Supreme Court, Appellate Term, Second Department
Jun 4, 1925
125 Misc. 846 (N.Y. App. Term 1925)

Opinion

June 4, 1925.

Charles Goldenberg, for the appellants.

Louis Cohen, for the respondent.


Final order unanimously reversed upon the law, with thirty dollars costs to appellants and landlord's petition dismissed.

We think the 20th clause of the lease, although badly drawn, prohibits the sale of goods sold by bakeries, delicatessens, or staple grocery stores, lunch rooms or restaurants, and that the sale of butter, milk, cheese and coffee in the dairy was a violation of it. We hold, however, that such a violation does not give the landlord the right to terminate the lease upon giving notice and to maintain summary proceedings thereon, because the clause which is a part of the provision restricting the use of the premises fixes the liability for its violation as follows: "Under penalty of forfeiture and injunction." We do not agree with the landlord's contention that this "penalty" is not exclusive but is additional or optional to that contained in the 17th clause. The latter clause is printed and gives the landlord the right to terminate the lease upon the tenants' breach of any of its covenants. The 20th clause is typewritten. If no "penalty" were especially provided for a violation of the 20th clause, the general language of the 17th clause doubtless would apply. But the language in the 20th clause fixing the penalty either limits the liability or imposes additional ones. We hold that it prescribes the sole "penalty," notwithstanding the existence of the 17th clause. The language used is definite. It prohibits a use and then provides that a violation shall be "under penalty of forfeiture and injunction." This is the clause the parties wrote into the printed form. It evidences their intention.

Had the word "only" been inserted, it is likely this litigation never would have been begun. But the language used means the same as it would have meant had the word "only" been added. The parties agreed that the leased premises should not be used for certain purposes, and so provided, adding that, if they were, then the tenant would be subjected to the "penalty of forfeiture and injunction." This was to be his sole liability under this covenant. For its violation the landlord had two remedies, either in an action to enjoin the prohibited use or to re-enter because of the breach. ( Kramer v. Amberg, 53 Hun, 427-429.) Although this clause does not expressly give the landlord a right of re-entry, that right follows when there is a forfeiture. ( Horton v. New York Cent. H.R.R.R. Co., 12 Abb. N.C. 30, 38; affd., 102 N.Y. 697; Fay v. Klots, 199 N.Y.S. 49, 51.) But a penalty by way of forfeiture does not terminate the lease, so as to permit of the institution of summary proceedings, but gives the landlord only the right to bring ejectment. ( Michaels v. Fishel, 169 N.Y. 381, 388-390; Martin v. Crossley, 46 Misc. 254, 256; Harris v. Goldberg, 111 id. 600.) The insertion of the word "forfeiture" in the 20th clause adds nothing to the tenants' liability or the landlord's remedy, unless the penalty fixed by that clause was intended to be the only one for a prohibited use of the premises. The provisions in the 17th clause in effect provide for a forfeiture, and, if they are applicable, then the use of that word in the 20th clause is superfluous. But, if the entire penalty is provided in the 20th clause, the use of the word "forfeiture" means something, and it is not unnecessary. The penalty of "injunction" is imposed only by the 20th clause. Plainly, it applies only when there has been a violation of that clause.

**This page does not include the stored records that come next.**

Lemma landed_none b p ws : Forall (λ w, on b p w = true → answered w.2 = false) ws → landed b p ws = [].
Proof.
  intros H. unfold landed. induction H as [|w ws Hw _ IH]; [done|]. rewrite filter_cons, IH. case_decide as E; [|done].
  apply andb_true_iff in E as [E1 E2]. specialize (Hw E1). by destruct w as [? [| | | |[|]]].
Qed.

Lemma on_pc b p a pc pc' : on b p (a, pc) = on b p (a, pc').
Proof. done. Qed.

Lemma race_counts b p ws i a pc pc' :
  ws !! i = Some (a, pc) → (landed_pc pc = true → pc' = pc) →
  on b p (a, pc) && landed_pc pc' = on b p (a, pc) && landed_pc pc →
  length (landed b p (<[i := (a, pc')]> ws)) = length (landed b p ws).
Proof.
  intros Hi Hd Hl. destruct (landed_pc pc) eqn:E.
  - rewrite (Hd eq_refl), list_insert_id; done.
  - rewrite (landed_insert b p ws i (a, pc) (a, pc')) by done. simpl. rewrite Hl, andb_false_r. lia.
Qed.

Lemma race_inv_step b p s s' : race_inv b p s → race_step s s' → race_inv b p s'.
Proof.
  intros [Hw Hcase] Hstep. destruct Hstep as [g ws i a pc pc' g' Hi E]. cbn [fst snd] in *.
  assert (writer_ok g (a, pc) ∧ la_parent a ∈ la_parents a) as [Hok Hin] by exact (Forall_lookup_1 _ _ _ _ Hw Hi).
  assert (landed_pc pc = true → pc' = pc) as Hd by (destruct pc; try done; intros _; by injection E).
  split; cbn [fst snd].
  { apply Forall_insert; [|split; [by eapply land_step_writer|done]]. eapply Forall_impl; [exact Hw|].
    intros [a' pc2] [H ?]. split; [|done]. unfold writer_ok in *. cbn in *.
    destruct pc2; try done; destruct H as [[d Hs] ?]; (split; [exists d; by eapply land_step_shown|done]). }
  destruct (land_step_heads _ _ _ _ _ E) as [[Hsame Hl]|(made & -> & -> & H1 & H2 & H3)].
  - assert (on b p (a, pc) && landed_pc pc' = on b p (a, pc) && landed_pc pc) as Hc.
    { destruct (landed_pc pc) eqn:Ep; [by rewrite (Hd eq_refl), Ep|by rewrite Hl]. }
    destruct Hcase as [[Hh Hall]|(h & Hh & Hr & Hn)].
    + left. split; [by rewrite <- Hh; apply Hsame|]. apply Forall_insert; [done|]. cbn. intros Hon.
      pose proof (Forall_lookup_1 _ _ _ _ Hall Hi Hon) as Ha. cbn in Ha.
      unfold on in Hon. cbn in Hon. apply andb_true_iff in Hon as [<-%bool_decide_eq_true Hp%bool_decide_eq_true].
      eapply land_step_waits; try done. apply Hl. by destruct pc as [| | | |[]].
    + right. exists h. split_and!; [by rewrite <- Hh; apply Hsame|done|]. by rewrite (race_counts _ _ _ _ _ _ _ Hi).
  - destruct Hok as [Hs Hrank]. cbn in Hrank. destruct (decide (la_branch a = b)) as [Hb|Hb].
    + subst b. assert (∃ cur, head g (la_branch a) = Some cur ∧ cur = la_parent a) as (cur & Hcur & ->).
      { assert (is_Some (head g (la_branch a))) as [cur Hcur] by (destruct Hcase as [[-> _]|(? & -> & _)]; eauto).
        exists cur. split; [done|]. change (head g (la_branch a) = old_value (la_parent a)) in H1.
        rewrite Hcur in H1. unfold old_value in H1. case_bool_decide; [done|congruence]. }
      right. exists made. split; [done|]. destruct Hcase as [[Hh Hall]|(h & Hh & Hr & Hn)].
      * rewrite Hcur in Hh. injection Hh as Hh. rewrite <- Hh. split; [done|].
        rewrite (landed_insert _ _ _ _ _ _ Hi) by done. rewrite landed_none.
        -- unfold on. cbn. by rewrite !bool_decide_eq_true_2.
        -- rewrite Hh. exact Hall.
      * rewrite Hcur in Hh. injection Hh as <-. split; [lia|]. rewrite (race_counts _ _ _ _ _ _ _ Hi); [done..|].
        cbn. unfold on. cbn. rewrite (bool_decide_eq_false_2 (la_parent a = p)) by (intros Hp; rewrite Hp in Hr; lia).
        by rewrite andb_false_r.
    + assert (∀ pc, on b p (a, pc) = false) as Hoff by (intros ?; unfold on; cbn; by rewrite bool_decide_eq_false_2).
      assert (head g' b = head g b) as Hh' by (apply H3; congruence). rewrite Hh'.
      destruct Hcase as [[Hh Hall]|(h & Hh & Hr & Hn)]; [left|right].
      * split; [done|]. apply Forall_insert; [done|]. cbn. by rewrite Hoff.
      * exists h. split_and!; [done..|]. rewrite (race_counts _ _ _ _ _ _ _ Hi); [done..|]. by rewrite Hoff.
Qed.

(** C12: Writers racing on one branch leave one commit on it.  Whatever the interleaving of the steps of any number of
    landings on any branches, from a branch [b] at [p]: at most one writer that judged its candidate against [p]
    lands on [b], and as soon as one of them has been told that it landed or that the branch moved, exactly one
    has landed and the branch is past [p] for good; until then it is at [p]. *)
Theorem one_racer_lands (b p : string) (g : G) (ls : list Landing) (s : Race) :
  Forall (λ a, la_parent a ∈ la_parents a) ls → head g b = Some p →
  rtc race_step (race_start g ls) s →
  (length (landed b p s.2) ≤ 1)%nat ∧
  (landed b p s.2 = [] → head s.1 b = Some p) ∧
  ((∃ w, w ∈ s.2 ∧ on b p w = true ∧ answered w.2 = true) → length (landed b p s.2) = 1 ∧ head s.1 b ≠ Some p).
Proof.
  intros Hls Hh Hrun. assert (race_inv b p s) as [_ Hcase].
  { apply (rtc_preserves race_step (race_inv b p) _ _ (race_inv_step b p)) in Hrun; [done|].
    split; cbn; [|left; split; [done|]]; rewrite Forall_fmap; (eapply Forall_impl; [exact Hls|]); by cbn. }
  destruct Hcase as [[Hp Hall]|(h & Hp & Hr & Hn)].
  - rewrite landed_none by exact Hall.
    split_and!; [simpl; lia|done|]. intros (w & Hin & Hon & Ha). rewrite Forall_forall in Hall.
    specialize (Hall _ Hin Hon). congruence.
  - split_and!; [lia|by destruct (landed b p s.2)|]. intros _. split; [done|]. rewrite Hp. intros [= ->]. lia.
Qed.
End repo.

(** ** A git in memory *)

(** Refs and commit documents as maps; a commit's id spells its generation number in ones. *)
Module GitDemo.
Record MemGit := { mg_refs : gmap string string; mg_objects : gmap string string }.

Fixpoint ones (n width : nat) : string :=
  match width with
  | O => EmptyString
  | S w => match n with O => String "0"%char (ones 0 w) | S n' => String "1"%char (ones n' w) end
  end.
Fixpoint rank (s : string) : nat :=
  match s with EmptyString => 0 | String c s' => (if bool_decide (c = "1"%char) then 1 else 0) + rank s' end.

Definition mem_ref (g : MemGit) (ref : string) : option string :=
  match mg_refs g !! ref with
  | Some c => if bool_decide (c = NO_COMMIT) then None else Some c
  | None => None
  end.
Definition mem_show (g : MemGit) (c : string) : option string :=
  if bool_decide (c = NO_COMMIT) then None else mg_objects g !! c.
Definition mem_update_ref (ref new old : string) (g : MemGit) : bool * MemGit :=
  if bool_decide (mem_ref g ref = old_value old) && bool_decide (is_Some (mem_show g new))
  then (true, {| mg_refs := <[ref := new]> (mg_refs g); mg_objects := mg_objects g |}) else (false, g).
Definition mem_write (doc : string) (ps : list string) (m : string) (g : MemGit) : option string * MemGit :=
  let n := S (Nat.max (list_max (rank <$> ps)) (size (mg_objects g))) in
  let id := ones n 40 in
  if (n <=? 40)%nat && bool_decide (mg_objects g !! id = None)
  then (Some id, {| mg_refs := mg_refs g; mg_objects := <[id := doc]> (mg_objects g) |}) else (None, g).

#[global] Instance mem_git : Git MemGit := {|
  git_ref := mem_ref; git_show := mem_show; git_update_ref := mem_update_ref; git_write := mem_write; git_rank := rank
|}.

Lemma rank_ones n w : (n ≤ w)%nat → rank (ones n w) = n.
Proof.
  revert n. induction w as [|w IH]; intros [|n] H; simpl; [done|lia|..]; rewrite IH by lia; done.
Qed.

Lemma ones_real n : (n < 40)%nat → ones (S n) 40 ≠ NO_COMMIT.
Proof. intros H E. apply (f_equal rank) in E. rewrite rank_ones in E by lia. vm_compute in E. lia. Qed.

#[global] Instance mem_git_laws : GitLaws MemGit.
Proof.
  split; cbn.
  - intros ref new old g g'. unfold mem_update_ref. destruct (bool_decide (mem_ref g ref = _)) eqn:E1; [|done].
    apply bool_decide_eq_true in E1. cbn. case_bool_decide as E2; [|done]. intros [= <-]. split; [done|].
    split; [|split; [|done]]; unfold mem_ref; cbn.
    + rewrite lookup_insert_eq. destruct E2 as [d E2]. unfold mem_show in E2. by case_bool_decide.
    + intros ref' Hne. by rewrite lookup_insert_ne.
  - intros ref new old g g'. unfold mem_update_ref. destruct (_ && _); [done|]. by intros [= <-].
  - intros doc ps m g ref. unfold mem_write. by destruct (_ && _).
  - intros doc ps m g c d. unfold mem_write. set (n := Nat.max _ _). destruct (_ && _) eqn:E; [|done].
    apply andb_true_iff in E as [_ E%bool_decide_eq_true]. unfold mem_show. cbn [snd mg_objects]. case_bool_decide; [done|].
    intros Hd. rewrite lookup_insert_ne; [done|]. congruence.
  - intros doc ps m g g' c. unfold mem_write. set (n := Nat.max _ _). destruct (_ && _) eqn:E; [|done].
    apply andb_true_iff in E as [Hn%Nat.leb_le E%bool_decide_eq_true].
    assert (rank (ones (S n) 40) = S n) as Hrank by (apply rank_ones; lia).
    assert (ones (S n) 40 ≠ NO_COMMIT) as Hreal by (apply ones_real; lia).
    set (made := ones (S n) 40) in *. clearbody made. intros [= <- <-]. split.
    + unfold mem_show. cbn [mg_objects]. rewrite bool_decide_eq_false_2 by done.
      by rewrite lookup_insert_eq.
    + intros p Hp. rewrite Hrank. subst n.
      assert (rank p ≤ list_max (rank <$> ps))%nat; [|lia].
      apply (proj1 (Forall_forall _ _) (proj1 (list_max_le _ _) (Nat.le_refl _))).
      apply list_elem_of_fmap. by exists p.
  - intros g ref. unfold mem_ref. destruct (mg_refs g !! ref); [|done]. by case_bool_decide; [|congruence].
Qed.

(** Two writers judged candidates against the head of one branch; both find it there and both write. *)
Definition root : string := Eval vm_compute in ones 1 40.
Definition g0 : MemGit := {| mg_refs := {[ ref_of "b01" := root ]}; mg_objects := {[ root := "base" ]} |}.
Definition candidate (rc : string) : Landing (Recipe := string) :=
  {| la_branch := "b01"; la_parent := root; la_recipe := rc; la_parents := [root]; la_message := rc |}.
Definition race0 : Race := race_start g0 [candidate "first"; candidate "second"].
Definition turn (i : nat) (s : Race (G := MemGit) (Recipe := string)) : Race :=
  match s.2 !! i with
  | Some (a, pc) => let '(pc', g') := land_step id a pc s.1 in (g', <[i := (a, pc')]> s.2)
  | None => s
  end.
Definition raced : Race := Eval vm_compute in foldl (λ s i, turn i s) race0 [0; 1; 1; 0; 1; 0; 0].

Lemma racer_turn_steps ts s : rtc (race_step id) s (foldl (λ s i, turn i s) s ts).
Proof.
  revert s. induction ts as [|i ts IH]; intros s; simpl; [done|]. etrans; [|apply IH].
  unfold turn. destruct s as [g ws]. cbn. destruct (ws !! i) as [[a pc]|] eqn:E; [|done].
  destruct (land_step id a pc g) as [pc' g'] eqn:E'. apply rtc_once. by eapply race_one.
Qed.
End GitDemo.

Lemma one_racer_lands_witness :
  length (landed "b01" GitDemo.root GitDemo.raced.2) = 1 ∧ head GitDemo.raced.1 "b01" ≠ Some GitDemo.root.
Proof.
  apply (one_racer_lands id Ok "b01" GitDemo.root GitDemo.g0 [GitDemo.candidate "first"; GitDemo.candidate "second"]
           GitDemo.raced).
  - repeat constructor.
  - vm_compute. reflexivity.
  - exact (GitDemo.racer_turn_steps [0; 1; 1; 0; 1; 0; 0]%nat GitDemo.race0).
  - eexists. split; [left|]. vm_compute. split; reflexivity.
Defined.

This confirms what has been said already, that the penalty therein prescribed is the exclusive one, when a prohibited use of the property has been made. So construed, the whole of the penalty has a meaning and serves a purpose. We do not find the case of Kalvin v. Sturges ( 196 A.D. 466) to hold to the contrary. There both clauses applied to all the covenants and provisions of the lease. The typewritten clause gave a right to re-enter, and the printed one a similar right, and also a right to terminate the lease upon giving notice, and thereupon to institute summary proceedings. The court held that summary proceedings would lie. There was nothing inconsistent in the two clauses. The typewritten one did not give any right or remedy not given by the printed clause. Evidently the court held there was not sufficient to show that the parties intended the typewritten clause to take the place of the printed one. Here, however, everything indicated such an intention. The typewritten clause applies only to one covenant, and fixes a penalty for its violation, which may be either "injunction" or "forfeiture." Neither of these gives the right to institute summary proceedings.

Present: CROPSEY, LAZANSKY and MacCRATE, JJ.


Summaries of

Cohen v. Peterson

Supreme Court, Appellate Term, Second Department
Jun 4, 1925
125 Misc. 846 (N.Y. App. Term 1925)
Case details for

Cohen v. Peterson

Case Details

Full title:KOPPEL COHEN, Respondent, v . GEORGE PETERSON and Others, and MARTIN BLUM…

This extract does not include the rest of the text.